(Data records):
Record inv (toks : list (option OperationRecord)) (w : world) : Prop := {
  inv_pool : Forall2 (λ tok p, safe tok (refused w) p) toks (pool w);
  inv_once : NoDup (call_key <$> sent w ++ held toks);
  inv_requested : ∀ op, op ∈ sent w ++ held toks → requested_by (rows (wdb w)) op;
  inv_db : wf (wdb w) ∧ bounded (wdb w);
  inv_made : made w ⊆ sent w ∧ NoDup (made w);
  inv_refused : refused w ⊆ sent w ∧ ∀ op, op ∈ made w → op ∉ refused w;
  inv_failures : Forall (failure_known (refused w)) (rows (wdb w));
}.

Lemma inv_initial w : initial hosted w → inv [] w.
Proof.
  intros (Hr & Hc & Hs & Hm & Hf & Hp). split; rewrite ?Hr, ?Hs, ?Hm, ?Hf, ?Hp; cbn; try (by constructor); try set_solver.
  - split; [split; rewrite Hr; [constructor|by split]|]. intros Hh ord _. rewrite Hr.
    unfold journalled_refunds, journalled_refund_calls, sum_map. cbn. rewrite map_fold_empty. lia.
  - split; [set_solver|constructor].
Qed.

Lemma requested_by_key l op : requested_by l op → (call_key op, Requested) ∈ unique_key <$> l.
Proof. intros [now Hin]. apply list_elem_of_fmap. by exists (values now op Requested None []). Qed.

Lemma unrequested_fresh l (ops : list OperationRecord) op :
  (∀ op', op' ∈ ops → requested_by l op') → unrequested l op → call_key op ∉ call_key <$> ops.
Proof.
  intros Hreq Hu Hin. apply list_elem_of_fmap in Hin as (op' & Heq & Hin). apply Hu. rewrite Heq.
  by apply requested_by_key, Hreq.
Qed.

Lemma held_app t1 tok t2 : held (t1 ++ tok :: t2) ≡ₚ option_list tok ++ held (t1 ++ t2).
Proof. unfold held. rewrite !omap_app. cbn. destruct tok; cbn; [|done]. by rewrite Permutation_middle. Qed.

Lemma failure_known_mono dead dead' r : dead ⊆ dead' → failure_known dead r → failure_known dead' r.
Proof. intros Hsub Hf Hr Hp. destruct (Hf Hr Hp) as (op & ? & ?). exists op. split; [by apply Hsub|done]. Qed.

(** One operation moves on with the journal [d] and the token [tok']; the provider's lists are unchanged. *)
Lemma inv_advance toks w l1 l2 p d tok' p' :
  inv toks w → pool w = l1 ++ p :: l2 → legal (refused w) (wdb w) d →
  (∀ tok, safe tok (refused w) p →
     safe tok' (refused w) p' ∧ match tok' with Some op => unrequested (rows (wdb w)) op ∧ requested_by (rows d) op | None => True end) →
  ∃ toks', inv toks' {| wdb := d; sent := sent w; made := made w; refused := refused w; pool := l1 ++ p' :: l2 |}.
Proof.
  intros [Hpool Honce Hreq [Hw Hb] Hmade Href Hfail] Hp (Ho & (new & Hrows & Hnew) & Hl) Hstep.
  rewrite Hp in Hpool. apply Forall2_app_inv_r in Hpool as (t1 & t2' & H1 & H2 & ->).
  apply Forall2_cons_inv_r in H2 as (tok & t2 & Hsafe & H2 & ->). destruct (Hstep tok Hsafe) as [Hsafe' Htok].
  exists (t1 ++ tok' :: t2).
  rewrite held_app, fmap_app in Honce. assert (∀ op, op ∈ sent w ++ held (t1 ++ t2) → requested_by (rows (wdb w)) op) as Hreq'.
  { intros op Hop. apply Hreq. rewrite held_app. set_solver. }
  assert (NoDup (call_key <$> sent w ++ held (t1 ++ t2))) as Hnd.
  { rewrite fmap_app in *. revert Honce. rewrite (Permutation_app_comm (call_key <$> sent w)), <- app_assoc.
    intros (_ & _ & Hn)%NoDup_app. by rewrite Permutation_app_comm. }
  split; cbn; try done.
  - apply Forall2_app; [done|]. by constructor.
  - rewrite held_app. destruct tok' as [op|]; cbn; [|done]. destruct Htok as [Hu _].
    rewrite <- Permutation_middle. cbn. apply NoDup_cons. split; [|done]. by apply (unrequested_fresh (rows (wdb w))).
  - intros op. rewrite held_app, Hrows. destruct tok' as [op'|]; cbn.
    + rewrite <- Permutation_middle. intros [->|Hop]%elem_of_cons; [by rewrite <- Hrows; apply Htok|].
      destruct (Hreq' op Hop) as [now Hin]. exists now. set_solver.
    + intros Hop. destruct (Hreq' op Hop) as [now Hin]. exists now. set_solver.
  - by apply Hl.
  - rewrite Hrows. by apply Forall_app.
Qed.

(Your instructions):
If a line in the entries contains the word "Htok", copy that line out.

(Worked solution):
  apply Forall2_cons_inv_r in H2 as (tok & t2 & Hsafe & H2 & ->). destruct (Hstep tok Hsafe) as [Hsafe' Htok].
  - rewrite held_app. destruct tok' as [op|]; cbn; [|done]. destruct Htok as [Hu _].
    + rewrite <- Permutation_middle. intros [->|Hop]%elem_of_cons; [by rewrite <- Hrows; apply Htok|].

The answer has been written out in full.